Data:
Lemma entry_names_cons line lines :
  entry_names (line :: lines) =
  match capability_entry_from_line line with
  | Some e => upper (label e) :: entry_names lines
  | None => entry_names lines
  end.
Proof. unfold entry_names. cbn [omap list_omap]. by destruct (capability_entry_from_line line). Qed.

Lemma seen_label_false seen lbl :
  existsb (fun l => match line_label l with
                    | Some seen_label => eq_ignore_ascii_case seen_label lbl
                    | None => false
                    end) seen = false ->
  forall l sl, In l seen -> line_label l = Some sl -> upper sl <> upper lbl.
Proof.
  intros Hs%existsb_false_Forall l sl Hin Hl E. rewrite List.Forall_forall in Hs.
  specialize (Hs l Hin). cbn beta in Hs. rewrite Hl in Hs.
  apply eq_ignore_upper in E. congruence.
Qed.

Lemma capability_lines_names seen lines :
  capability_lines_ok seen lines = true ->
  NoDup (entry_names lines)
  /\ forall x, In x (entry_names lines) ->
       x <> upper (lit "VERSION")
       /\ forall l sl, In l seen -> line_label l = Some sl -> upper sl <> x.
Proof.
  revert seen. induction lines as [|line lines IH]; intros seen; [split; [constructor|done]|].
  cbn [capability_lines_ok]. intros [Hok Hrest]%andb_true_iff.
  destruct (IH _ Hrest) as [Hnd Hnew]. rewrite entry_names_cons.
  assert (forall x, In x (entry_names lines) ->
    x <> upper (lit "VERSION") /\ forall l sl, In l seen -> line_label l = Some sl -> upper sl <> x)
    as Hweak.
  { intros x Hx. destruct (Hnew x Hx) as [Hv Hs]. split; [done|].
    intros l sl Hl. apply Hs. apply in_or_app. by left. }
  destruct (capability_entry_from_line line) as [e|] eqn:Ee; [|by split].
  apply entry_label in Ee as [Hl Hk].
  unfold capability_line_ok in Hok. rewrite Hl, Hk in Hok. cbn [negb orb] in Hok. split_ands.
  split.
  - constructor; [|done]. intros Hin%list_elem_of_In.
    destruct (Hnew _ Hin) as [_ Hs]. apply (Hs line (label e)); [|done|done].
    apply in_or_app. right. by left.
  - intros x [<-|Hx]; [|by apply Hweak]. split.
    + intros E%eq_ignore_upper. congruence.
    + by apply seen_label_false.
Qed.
* * *
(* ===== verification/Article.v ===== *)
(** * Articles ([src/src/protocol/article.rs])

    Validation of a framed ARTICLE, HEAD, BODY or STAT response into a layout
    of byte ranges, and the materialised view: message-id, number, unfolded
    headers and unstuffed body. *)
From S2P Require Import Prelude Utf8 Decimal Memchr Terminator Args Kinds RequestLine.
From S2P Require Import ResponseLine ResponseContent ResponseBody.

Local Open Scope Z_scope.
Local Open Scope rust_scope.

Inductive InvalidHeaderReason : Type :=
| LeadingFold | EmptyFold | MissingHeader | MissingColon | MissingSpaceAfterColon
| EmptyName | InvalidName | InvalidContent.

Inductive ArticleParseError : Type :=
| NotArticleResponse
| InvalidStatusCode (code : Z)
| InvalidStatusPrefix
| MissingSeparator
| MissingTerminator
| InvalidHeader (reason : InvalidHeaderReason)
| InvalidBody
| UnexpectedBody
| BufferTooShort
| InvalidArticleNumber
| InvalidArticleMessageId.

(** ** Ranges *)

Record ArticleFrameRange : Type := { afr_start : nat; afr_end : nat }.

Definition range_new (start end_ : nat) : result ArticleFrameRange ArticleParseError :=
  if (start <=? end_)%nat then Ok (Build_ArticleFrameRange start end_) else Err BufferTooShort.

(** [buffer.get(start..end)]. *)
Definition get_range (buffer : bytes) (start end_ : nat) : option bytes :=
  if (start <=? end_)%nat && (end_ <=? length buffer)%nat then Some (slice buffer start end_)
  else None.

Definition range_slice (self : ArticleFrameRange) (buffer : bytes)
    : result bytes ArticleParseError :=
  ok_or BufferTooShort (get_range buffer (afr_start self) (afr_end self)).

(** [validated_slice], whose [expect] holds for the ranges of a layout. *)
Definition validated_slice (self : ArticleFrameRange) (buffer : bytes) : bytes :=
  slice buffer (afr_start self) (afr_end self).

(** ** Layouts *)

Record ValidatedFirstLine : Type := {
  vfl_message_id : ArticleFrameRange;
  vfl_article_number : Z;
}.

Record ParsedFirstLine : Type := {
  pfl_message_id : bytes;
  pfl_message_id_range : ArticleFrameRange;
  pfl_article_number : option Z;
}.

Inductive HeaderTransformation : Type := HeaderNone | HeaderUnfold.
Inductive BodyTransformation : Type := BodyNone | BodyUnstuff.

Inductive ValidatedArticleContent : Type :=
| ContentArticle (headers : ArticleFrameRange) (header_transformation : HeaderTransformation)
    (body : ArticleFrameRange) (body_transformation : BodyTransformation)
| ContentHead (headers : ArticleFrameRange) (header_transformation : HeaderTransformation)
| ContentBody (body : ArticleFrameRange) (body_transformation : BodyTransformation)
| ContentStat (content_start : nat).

What the exercise asks: Each line that holds the string "Some" is to be copied from the entries above.

Answer section:
  | Some e => upper (label e) :: entry_names lines
                    | Some seen_label => eq_ignore_ascii_case seen_label lbl
  forall l sl, In l seen -> line_label l = Some sl -> upper sl <> upper lbl.
       /\ forall l sl, In l seen -> line_label l = Some sl -> upper sl <> x.
    x <> upper (lit "VERSION") /\ forall l sl, In l seen -> line_label l = Some sl -> upper sl <> x)
  if (start <=? end_)%nat && (end_ <=? length buffer)%nat then Some (slice buffer start end_)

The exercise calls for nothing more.